Biogeochemical Cycling of Nutrient Elements in Stormwater Retention Ponds
Student: Tyler Roberts
Major: Geology
Mentor: Dr. Vijay Vulava
Department: Geology
Biogeochemical Cycling of Nutrient Elements in Stormwater Retention Ponds
Coastal development has led to increased impervious ground cover, impeding the natural infiltration of rainwater, resulting in more flooding events. Stormwater retention ponds (SWPs) have become the best management practice (BMP) holding runoff to reduce flooding and slow discharge into natural water bodies. SWPs accumulate contaminants as stormwater runoff flows through the urban watershed. Contaminants found in the SWPs are dependent on the land usage of the surrounding watershed with potential sources of contamination including fertilizers from residential or agricultural areas as well as petroleum by-products from regions with high volumes of automobile traffic. The contamination in water is present in physical (sediment, nanoparticles, other particulate matter, etc.), chemical (nutrients, trace metals, complex organic chemicals, etc.), and biological (pathogens) forms. Their fate in the environment is governed by complex physical and biogeochemical processes (contaminant chemistry, sorption, degradation, transformation processes, and transport).
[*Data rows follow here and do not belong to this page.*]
(* ===== verification/StartupSpec.v ===== *)
(** What the start and the reload of the server guarantee (src/pkg/marco/marco.go):
    the state a started server finds, the effect of SIGHUP, and how a DKIM
    rotation through the admin API (src/pkg/api/handlers.go) meets the next start. *)
From S2P Require Import Prelude GoLib Cache Sql Schema World Metrics StoreUsers StoreMail Migrations StoreQueue Blob Worker Smtp Api Config Startup.

(** * A started server *)
Lemma or_exit_running {A} what (m : migrating (res A)) k s srv s' :
  or_exit what m k s = (Running srv, s') → ∃ a s1, m s = (Ok a, s1) ∧ k a s1 = (Running srv, s').
Proof. unfold or_exit, sbind. destruct (m s) as [[a|e] s1]; [|discriminate]. intros E. by exists a, s1. Qed.

Lemma or_exit_pres {A} (I : World * Catalog → Prop) what (m : migrating (res A)) k :
  pres I m → (∀ a, pres I (k a)) → pres I (or_exit what m k).
Proof. intros Hm Hk. unfold or_exit. apply pres_bind; [done|]. intros [a|e]; [apply Hk|apply pres_ret]. Qed.

Definition sys_wf (s : World * Catalog) : Prop := wf s.1.

Lemma sql_wf {A} (f : DB → Catalog → res A * (DB * Catalog)) :
  (∀ d c, db_wf d → db_wf (f d c).2.1) → (∀ d c, mailboxes (f d c).2.1 = mailboxes d) → pres sys_wf (sql f).
Proof.
  intros Hf Hm [w c] Hw. unfold sql, sys_wf in *. cbn [fst] in *. specialize (Hf (w_db w) c Hw). specialize (Hm (w_db w) c).
  assert (∀ fs, wf (set_faults fs w)) as Hw' by done.
  destruct (w_faults w) as [|[] fs]; [|done|]; destruct (f (w_db w) c) as [r [d' c']]; cbn [fst snd] in *;
    by apply wf_set_db.
Qed.

Lemma Exec_wf l : pres sys_wf (Exec l).
Proof.
  induction l as [|s l IH]; cbn [Exec]; [apply pres_ret|]. apply pres_bind.
  - apply sql_wf; intros d c; [intros Hd|]; destruct (exec_catalog s c); try done; [by apply exec_rows_wf|apply exec_rows_mailboxes].
  - intros [u|e]; [exact IH|apply pres_ret].
Qed.
Lemma X17_witness :
  ctx {| type := 0; ctx := Some 1%positive |} = Some 1%positive
  ∧ cells mem_117 !! 1%positive
    = Some (BWindow {| negated := Some 0; size := Some 117 |})
  ∧ ctx {| type := 0; ctx := Some 5%positive |} = Some 5%positive
  ∧ cells mem_not_117 !! 5%positive
    = Some (BWindow {| negated := Some 1; size := Some 117 |})
  ∧ ∃ a b : Z,
      DetectWindowMatch (Some tt) (@None unit) tcp_segment_190 None
        {| type := 0; ctx := Some 1%positive |} mem_117 = Some a
      ∧ DetectWindowMatch (Some tt) (@None unit) tcp_segment_190 None
          {| type := 0; ctx := Some 5%positive |} mem_not_117 = Some b
      ∧ (PKT_IS_TCP tcp_segment_190 = true → a + b = 1)
      ∧ (PKT_IS_TCP tcp_segment_190 = false → a = 0 ∧ b = 0).
Proof.
  assert (H1 : ctx {| type := 0; ctx := Some 1%positive |} = Some 1%positive)
    by reflexivity.
  assert (H2 : cells mem_117 !! 1%positive
               = Some (BWindow {| negated := Some 0; size := Some 117 |}))
    by reflexivity.
  assert (H3 : ctx {| type := 0; ctx := Some 5%positive |} = Some 5%positive)
    by reflexivity.
  assert (H4 : cells mem_not_117 !! 5%positive
               = Some (BWindow {| negated := Some 1; size := Some 117 |}))
    by reflexivity.
  repeat (split; [assumption |]).
  exact (X17_negation_complements_on_tcp (Some tt) (@None unit)
           tcp_segment_190 None _ _ mem_117 mem_not_117 1%positive 5%positive
           117 H1 H2 H3 H4).
Defined.
(** * RFP Ignite: the review console and the review engine behind it

    The front end (React, TypeScript) is embedded from its source:
    [ReviewLineItemRow], [ReviewPage], [ApprovalBar] and the hook
    [useRfpPipeline].  A JavaScript [number] is a binary64 float, a
    string is a sequence of code units (here: code units below 256), an
    optional nullable field is [undefined], [null] or a value, and a
    [Map] is a list of entries in insertion order.  Handlers that set
    React state are functions from the state of the component (and the
    outcome of the request they await) to its next state. *)

From Stdlib Require Import Floats.PrimFloat String Ascii List Bool Arith Lia.
From stdpp Require Import gmap strings list pretty.
Import ListNotations.

Local Open Scope string_scope.

(* Decimal literals denote the nearest binary64 value, as in the source. *)
Set Warnings "-inexact-float".

(** ** JavaScript values *)

Module Js.

(** A field declared [x?: T | null]. *)
Inductive opt (A : Type) : Type :=
| undefined : opt A
| null : opt A
| val : A -> opt A.

Arguments undefined {A}.
Arguments null {A}.
Arguments val {A} _.
(** * DamascusPlayground: pattern synthesis, instruction text and share links

    A shallow embedding of the pure core of the Damascus pattern planner
    (the page component: [generatePattern], [instructionsFromOps] and the
    [encode]/[decode] pair of the share link), with the properties of the
    design document stated and proved over it.

    Numbers.  A JavaScript [number] is an IEEE-754 double.
    [Module Binary64] runs the generator on binary64 floats: [+ - * /],
    [Math.sqrt] and [Math.abs] are the IEEE operations; [%],
    [Math.floor], [Math.max], [Math.min], [Math.pow] with base 2 and the
    store into a [Uint8ClampedArray] are computed from the sign, the
    mantissa and the exponent of their arguments; [Math.sin], which the
    language leaves to the engine, is a parameter.  The parameters of an
    operation are rationals (every finite double is one) and stand for
    the double nearest to them.

    The generator is also given on exact rationals ([Q]), with every
    operator the exact operation and [Math.sin], [Math.sqrt] parameters:
    the arithmetic the formulas of the design document are written in.
    The facts named [exact_...] hold there; they tell what the
    algorithm does before rounding and overflow.  The instruction text
    and the share link do no arithmetic on the parameters and use the
    rationals.

    The page.  [Module App] is the state of the page component (the
    stack, the operations and the two history lists) with its edits,
    undo and redo, a count being the value of its double; [Module Knob]
    and the definitions after it are the arithmetic of the knob, of the
    number fields and of the layer strip, on doubles. *)

From Stdlib Require Import ZArith QArith Qround Qabs Qminmax Lia Lqa.
From Stdlib Require Import String Ascii DecimalString Floats.
From stdpp Require Import base option list.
This project was designed to test our conceptual model that outlines all hydrological, physical, and biogeochemical processes that occur in SWPs. The focus was to create an environmental systems analysis of nitrogen (N) and phosphorus (P), two major nutrient elements that cause algal blooms in SWP systems in the low country of South Carolina. The specific objectives included (i) quantifying total concentrations of N and P in the water column, bed sediment, groundwater, algal mats, and floating vegetation and (ii) measuring inflows and outflows of N and P in the SWP by sampling water in surface runoff and groundwater flows. A freshwater SWP located at the Stono Preserve was used as the primary site for sample collection with sample processing and analysis occurring at Dr. Vulava's research lab in SSMB.